_Exercise objective_
Return each line of the data below that contains the string "widths".

_Given data_

%%

(* ===== verification/Bytes.v ===== *)
(** * Big-endian machine integers

    The wire format of PostgreSQL is big-endian.  A [w]-bit Rust integer is a [Z] in range;
    [to_be_bytes] and [from_be_*] are [i32::to_be_bytes], [u32::from_be_bytes] and the other
    widths, and the accessors of a byte buffer ([get_i16], [put_u32], ...) built on them.  The
    section proves that reading undoes writing at every width, in both directions. *)
From S2P Require Import Prelude.
From coqutil Require Import Word.LittleEndianList.

Local Open Scope Z_scope.

Definition in_uint (w : Z) (z : Z) : Prop := 0 ≤ z < 2 ^ w.
Definition in_sint (w : Z) (z : Z) : Prop := - 2 ^ (w - 1) ≤ z < 2 ^ (w - 1).

#[export] Instance in_uint_dec w z : Decision (in_uint w z).
Proof. unfold in_uint. apply _. Defined.
#[export] Instance in_sint_dec w z : Decision (in_sint w z).
Proof. unfold in_sint. apply _. Defined.

(** [z as uW] and [z as iW] *)
Definition wrap_uint (w : Z) (z : Z) : Z := z mod 2 ^ w.
Definition wrap_sint (w : Z) (z : Z) : Z :=
  let u := z mod 2 ^ w in if u <? 2 ^ (w - 1) then u else u - 2 ^ w.

Definition to_be_bytes (n : nat) (z : Z) : bytes := reverse (le_split n z).
Definition from_be_u (bs : bytes) : Z := le_combine (reverse bs).
Definition from_be_i (bs : bytes) : Z :=
  wrap_sint (8 * Z.of_nat (length bs)) (from_be_u bs).

(** A byte as an unsigned number and back ([b as u32], [z as u8]). *)
Definition u8_of (b : byte) : Z := byte.unsigned b.
Definition byte_of (z : Z) : byte := byte.of_Z z.

Section widths.
Implicit Types (n : nat) (z w : Z) (bs : bytes).

Lemma pow2_pos w : 0 ≤ w → 0 < 2 ^ w.
Proof. intros. by apply Z.pow_pos_nonneg. Qed.

Lemma pow2_half w : 0 < w → 2 ^ w = 2 * 2 ^ (w - 1).
Proof. intros. rewrite <- Z.pow_succ_r by lia. f_equal. lia. Qed.

Lemma wrap_uint_range w z : 0 ≤ w → in_uint w (wrap_uint w z).
Proof. intros. apply Z.mod_pos_bound. by apply pow2_pos. Qed.

Lemma wrap_uint_id w z : in_uint w z → wrap_uint w z = z.
Proof. apply Z.mod_small. Qed.

Lemma wrap_sint_range w z : 0 < w → in_sint w (wrap_sint w z).
Proof.
  intros Hw. unfold wrap_sint, in_sint. pose proof (pow2_half w Hw) as Hp.
  pose proof (Z.mod_pos_bound z (2 ^ w) ltac:(apply pow2_pos; lia)).
  destruct (Z.ltb_spec (z mod 2 ^ w) (2 ^ (w - 1))); lia.
Qed.

Lemma wrap_sint_id w z : 0 < w → in_sint w z → wrap_sint w z = z.
Proof.
  intros Hw [Hlo Hhi]. unfold wrap_sint. pose proof (pow2_half w Hw) as Hp.
  destruct (Z.le_gt_cases 0 z).
  - rewrite Z.mod_small by lia. by rewrite (proj2 (Z.ltb_lt _ _)).
  - assert (z mod 2 ^ w = z + 2 ^ w) as ->.
    { rewrite <- (Z.mod_small (z + 2 ^ w) (2 ^ w)) by lia.
      rewrite <- (Z.mul_1_l (2 ^ w)) at 2. by rewrite Z.mod_add by lia. }
    rewrite (proj2 (Z.ltb_ge _ _)) by lia. lia.
Qed.

Lemma wrap_sint_mod w z : wrap_sint w (z mod 2 ^ w) = wrap_sint w z.
Proof. unfold wrap_sint. by rewrite Zmod_mod. Qed.

Lemma wrap_sint_unwrap w z : 0 ≤ w → wrap_sint w z mod 2 ^ w = z mod 2 ^ w.
Proof.
  intros Hw. unfold wrap_sint. pose proof (pow2_pos w Hw).
  case_match; [apply Zmod_mod|].
  rewrite <- (Z.mod_add _ 1) by lia.
  rewrite Z.mul_1_l, Z.sub_add. apply Zmod_mod.
Qed.

Lemma length_to_be_bytes n z : length (to_be_bytes n z) = n.
Proof. unfold to_be_bytes. by rewrite length_reverse, length_le_split. Qed.

Lemma from_be_u_to_be n z :
  from_be_u (to_be_bytes n z) = wrap_uint (8 * Z.of_nat n) z.
Proof.
  unfold from_be_u, to_be_bytes. rewrite reverse_involutive, le_combine_split.
  by rewrite Z.mul_comm.
Qed.

Lemma from_be_i_to_be n z :
  from_be_i (to_be_bytes n z) = wrap_sint (8 * Z.of_nat n) z.
Proof.
  unfold from_be_i. rewrite length_to_be_bytes, from_be_u_to_be. apply wrap_sint_mod.
Qed.

Lemma from_be_u_range bs : in_uint (8 * Z.of_nat (length bs)) (from_be_u bs).
Proof. unfold from_be_u, in_uint. rewrite <- length_reverse. apply le_combine_bound. Qed.

Lemma from_be_i_range bs : bs ≠ [] → in_sint (8 * Z.of_nat (length bs)) (from_be_i bs).
Proof. intros. apply wrap_sint_range. destruct bs; [done|]. simpl. lia. Qed.

Lemma to_be_from_be_u bs : to_be_bytes (length bs) (from_be_u bs) = bs.
Proof.
  unfold to_be_bytes, from_be_u. rewrite <- length_reverse, split_le_combine.
  apply reverse_involutive.
Qed.

Lemma to_be_bytes_mod n z : to_be_bytes n (z mod 2 ^ (8 * Z.of_nat n)) = to_be_bytes n z.
Proof. unfold to_be_bytes. rewrite (le_split_mod z). by rewrite Z.mul_comm. Qed.

Lemma to_be_from_be_i bs : to_be_bytes (length bs) (from_be_i bs) = bs.
Proof.
  rewrite <- to_be_bytes_mod. unfold from_be_i.
  rewrite wrap_sint_unwrap by lia. rewrite to_be_bytes_mod. apply to_be_from_be_u.
Qed.

Lemma u8_of_range b : 0 ≤ u8_of b < 256.
Proof. apply byte.unsigned_range. Qed.

Lemma byte_of_u8_of b : byte_of (u8_of b) = b.
Proof. apply byte.of_Z_unsigned. Qed.

Lemma u8_of_byte_of z : 0 ≤ z < 256 → u8_of (byte_of z) = z.
Proof. intros. unfold u8_of, byte_of. rewrite byte.unsigned_of_Z. by apply Z.mod_small. Qed.

Lemma u8_of_inj b c : u8_of b = u8_of c → b = c.
Proof. apply byte.unsigned_inj. Qed.
End widths.

(** ** The exact widths the protocol uses *)
Section round_trips.
Lemma u32_round_trip z : in_uint 32 z → from_be_u (to_be_bytes 4 z) = z.
Proof. intros. rewrite from_be_u_to_be. by apply wrap_uint_id. Qed.

Lemma i16_round_trip z : in_sint 16 z → from_be_i (to_be_bytes 2 z) = z.
Proof. intros. rewrite from_be_i_to_be. by apply wrap_sint_id. Qed.

Lemma i32_round_trip z : in_sint 32 z → from_be_i (to_be_bytes 4 z) = z.
Proof. intros. rewrite from_be_i_to_be. by apply wrap_sint_id. Qed.

Lemma i64_round_trip z : in_sint 64 z → from_be_i (to_be_bytes 8 z) = z.
Proof. intros. rewrite from_be_i_to_be. by apply wrap_sint_id. Qed.
End round_trips.

#[export] Hint Rewrite length_to_be_bytes : babar.
#[export] Hint Resolve length_to_be_bytes u32_round_trip i16_round_trip i32_round_trip
  i64_round_trip u8_of_range : babar.

(** Splitting a list after a known prefix. *)
Lemma take_app_exact {A} n (l1 l2 : list A) : length l1 = n → take n (l1 ++ l2) = l1.
Proof. intros <-. apply take_app_length. Qed.

Lemma drop_app_exact {A} n (l1 l2 : list A) : length l1 = n → drop n (l1 ++ l2) = l2.
Proof. intros <-. apply drop_app_length. Qed.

%%

_Task output_
    widths, and the accessors of a byte buffer ([get_i16], [put_u32], ...) built on them.  The
Section widths.
End widths.
(** ** The exact widths the protocol uses *)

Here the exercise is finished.